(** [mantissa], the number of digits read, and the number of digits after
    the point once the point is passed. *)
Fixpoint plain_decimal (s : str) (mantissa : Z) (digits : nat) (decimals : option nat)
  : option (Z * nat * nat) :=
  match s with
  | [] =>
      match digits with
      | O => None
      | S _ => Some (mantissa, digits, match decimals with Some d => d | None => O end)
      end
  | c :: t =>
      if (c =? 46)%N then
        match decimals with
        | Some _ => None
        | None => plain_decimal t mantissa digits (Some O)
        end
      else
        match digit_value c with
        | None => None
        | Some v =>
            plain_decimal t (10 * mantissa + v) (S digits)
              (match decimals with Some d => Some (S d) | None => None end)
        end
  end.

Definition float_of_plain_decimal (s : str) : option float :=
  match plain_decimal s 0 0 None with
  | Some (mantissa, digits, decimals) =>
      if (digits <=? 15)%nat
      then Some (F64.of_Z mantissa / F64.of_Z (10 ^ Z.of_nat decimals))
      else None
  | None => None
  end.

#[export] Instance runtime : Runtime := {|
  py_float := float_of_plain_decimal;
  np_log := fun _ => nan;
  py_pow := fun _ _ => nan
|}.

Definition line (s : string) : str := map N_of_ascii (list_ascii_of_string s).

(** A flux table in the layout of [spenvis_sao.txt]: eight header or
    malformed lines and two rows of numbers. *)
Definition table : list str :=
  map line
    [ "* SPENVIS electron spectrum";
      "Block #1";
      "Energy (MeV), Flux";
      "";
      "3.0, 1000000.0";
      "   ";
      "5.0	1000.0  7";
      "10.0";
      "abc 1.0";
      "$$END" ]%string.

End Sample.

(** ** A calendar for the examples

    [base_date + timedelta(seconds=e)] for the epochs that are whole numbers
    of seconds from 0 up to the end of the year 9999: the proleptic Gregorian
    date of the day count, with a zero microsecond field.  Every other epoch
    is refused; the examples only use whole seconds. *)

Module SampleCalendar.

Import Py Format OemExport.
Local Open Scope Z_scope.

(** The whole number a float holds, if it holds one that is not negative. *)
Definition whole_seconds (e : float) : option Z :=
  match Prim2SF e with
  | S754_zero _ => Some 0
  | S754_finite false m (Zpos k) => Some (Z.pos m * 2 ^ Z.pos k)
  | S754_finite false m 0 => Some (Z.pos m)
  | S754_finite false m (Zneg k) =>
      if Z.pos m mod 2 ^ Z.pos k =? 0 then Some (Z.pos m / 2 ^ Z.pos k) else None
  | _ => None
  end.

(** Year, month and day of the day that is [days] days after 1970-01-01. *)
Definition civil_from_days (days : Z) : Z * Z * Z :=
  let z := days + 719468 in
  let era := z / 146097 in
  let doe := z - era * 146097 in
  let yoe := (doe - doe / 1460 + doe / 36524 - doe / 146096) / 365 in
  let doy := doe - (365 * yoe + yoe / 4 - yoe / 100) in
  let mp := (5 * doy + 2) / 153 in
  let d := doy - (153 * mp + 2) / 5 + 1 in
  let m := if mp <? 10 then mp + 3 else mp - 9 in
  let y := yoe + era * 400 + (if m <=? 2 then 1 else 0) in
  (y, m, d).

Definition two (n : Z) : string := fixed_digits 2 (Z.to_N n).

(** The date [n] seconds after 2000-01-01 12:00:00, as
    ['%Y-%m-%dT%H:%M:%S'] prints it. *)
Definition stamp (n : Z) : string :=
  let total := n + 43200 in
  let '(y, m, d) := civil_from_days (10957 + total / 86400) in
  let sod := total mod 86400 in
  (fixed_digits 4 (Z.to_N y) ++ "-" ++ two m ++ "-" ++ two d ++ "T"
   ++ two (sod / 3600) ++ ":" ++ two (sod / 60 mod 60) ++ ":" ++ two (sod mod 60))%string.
※
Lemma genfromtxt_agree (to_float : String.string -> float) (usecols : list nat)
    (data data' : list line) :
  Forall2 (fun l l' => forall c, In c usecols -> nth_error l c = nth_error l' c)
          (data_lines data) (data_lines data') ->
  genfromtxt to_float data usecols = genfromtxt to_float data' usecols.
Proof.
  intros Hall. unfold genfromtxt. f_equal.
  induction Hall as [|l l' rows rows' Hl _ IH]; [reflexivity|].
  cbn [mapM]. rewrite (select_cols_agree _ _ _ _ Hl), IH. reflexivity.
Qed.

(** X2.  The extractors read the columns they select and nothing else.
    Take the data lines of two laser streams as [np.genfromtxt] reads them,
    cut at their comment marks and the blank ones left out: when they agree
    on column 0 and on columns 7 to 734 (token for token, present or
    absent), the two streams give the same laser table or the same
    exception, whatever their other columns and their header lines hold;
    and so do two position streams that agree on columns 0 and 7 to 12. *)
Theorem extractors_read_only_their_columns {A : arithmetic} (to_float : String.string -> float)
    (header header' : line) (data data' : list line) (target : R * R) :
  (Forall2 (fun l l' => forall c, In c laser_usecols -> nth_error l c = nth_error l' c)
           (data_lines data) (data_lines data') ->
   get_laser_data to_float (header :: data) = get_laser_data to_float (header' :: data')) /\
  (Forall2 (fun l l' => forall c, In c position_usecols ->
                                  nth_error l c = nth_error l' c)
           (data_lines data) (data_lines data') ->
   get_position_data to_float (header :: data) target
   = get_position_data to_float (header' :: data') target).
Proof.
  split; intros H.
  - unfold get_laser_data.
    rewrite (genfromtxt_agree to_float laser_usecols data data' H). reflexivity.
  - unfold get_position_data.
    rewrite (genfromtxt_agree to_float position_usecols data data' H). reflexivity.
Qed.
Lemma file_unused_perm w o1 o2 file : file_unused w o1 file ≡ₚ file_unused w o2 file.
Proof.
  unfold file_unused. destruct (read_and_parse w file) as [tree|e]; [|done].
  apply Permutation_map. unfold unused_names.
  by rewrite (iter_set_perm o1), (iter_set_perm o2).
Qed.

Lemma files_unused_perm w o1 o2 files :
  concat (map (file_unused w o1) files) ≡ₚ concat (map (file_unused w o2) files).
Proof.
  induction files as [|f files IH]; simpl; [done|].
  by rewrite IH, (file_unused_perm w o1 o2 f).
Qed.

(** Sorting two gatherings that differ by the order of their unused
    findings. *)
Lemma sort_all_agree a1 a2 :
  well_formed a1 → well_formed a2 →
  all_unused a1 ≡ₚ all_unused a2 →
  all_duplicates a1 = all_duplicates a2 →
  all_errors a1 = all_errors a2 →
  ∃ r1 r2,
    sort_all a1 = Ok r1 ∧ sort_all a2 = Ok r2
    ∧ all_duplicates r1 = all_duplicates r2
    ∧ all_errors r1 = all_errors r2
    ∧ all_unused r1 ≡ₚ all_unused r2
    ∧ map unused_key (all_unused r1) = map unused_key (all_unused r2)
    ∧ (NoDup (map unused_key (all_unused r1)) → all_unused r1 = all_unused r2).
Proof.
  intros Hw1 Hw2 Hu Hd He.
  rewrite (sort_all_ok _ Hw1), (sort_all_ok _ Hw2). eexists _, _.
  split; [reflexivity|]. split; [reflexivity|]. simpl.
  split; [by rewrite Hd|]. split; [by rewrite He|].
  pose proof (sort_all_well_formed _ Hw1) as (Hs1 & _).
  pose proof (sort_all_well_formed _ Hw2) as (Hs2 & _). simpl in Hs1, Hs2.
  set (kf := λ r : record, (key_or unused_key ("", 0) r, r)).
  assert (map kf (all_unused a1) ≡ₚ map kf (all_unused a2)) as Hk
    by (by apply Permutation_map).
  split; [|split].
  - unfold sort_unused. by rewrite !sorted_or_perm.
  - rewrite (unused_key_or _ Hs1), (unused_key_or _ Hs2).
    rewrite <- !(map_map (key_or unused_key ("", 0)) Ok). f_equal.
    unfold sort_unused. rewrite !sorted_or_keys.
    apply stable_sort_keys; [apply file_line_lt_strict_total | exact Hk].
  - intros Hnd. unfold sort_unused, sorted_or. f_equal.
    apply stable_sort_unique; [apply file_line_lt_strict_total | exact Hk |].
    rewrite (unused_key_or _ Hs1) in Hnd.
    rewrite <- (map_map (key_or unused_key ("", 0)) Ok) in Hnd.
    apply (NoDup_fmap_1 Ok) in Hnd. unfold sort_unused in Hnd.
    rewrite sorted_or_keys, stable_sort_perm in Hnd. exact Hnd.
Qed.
※
• [Brief] Out of the listing above, reproduce exactly the lines from the one with "let y := yoe" up to and including the one with "Definition stamp (n".

• [Response area]
  let y := yoe + era * 400 + (if m <=? 2 then 1 else 0) in
  (y, m, d).

Definition two (n : Z) : string := fixed_digits 2 (Z.to_N n).

(** The date [n] seconds after 2000-01-01 12:00:00, as
    ['%Y-%m-%dT%H:%M:%S'] prints it. *)
Definition stamp (n : Z) : string :=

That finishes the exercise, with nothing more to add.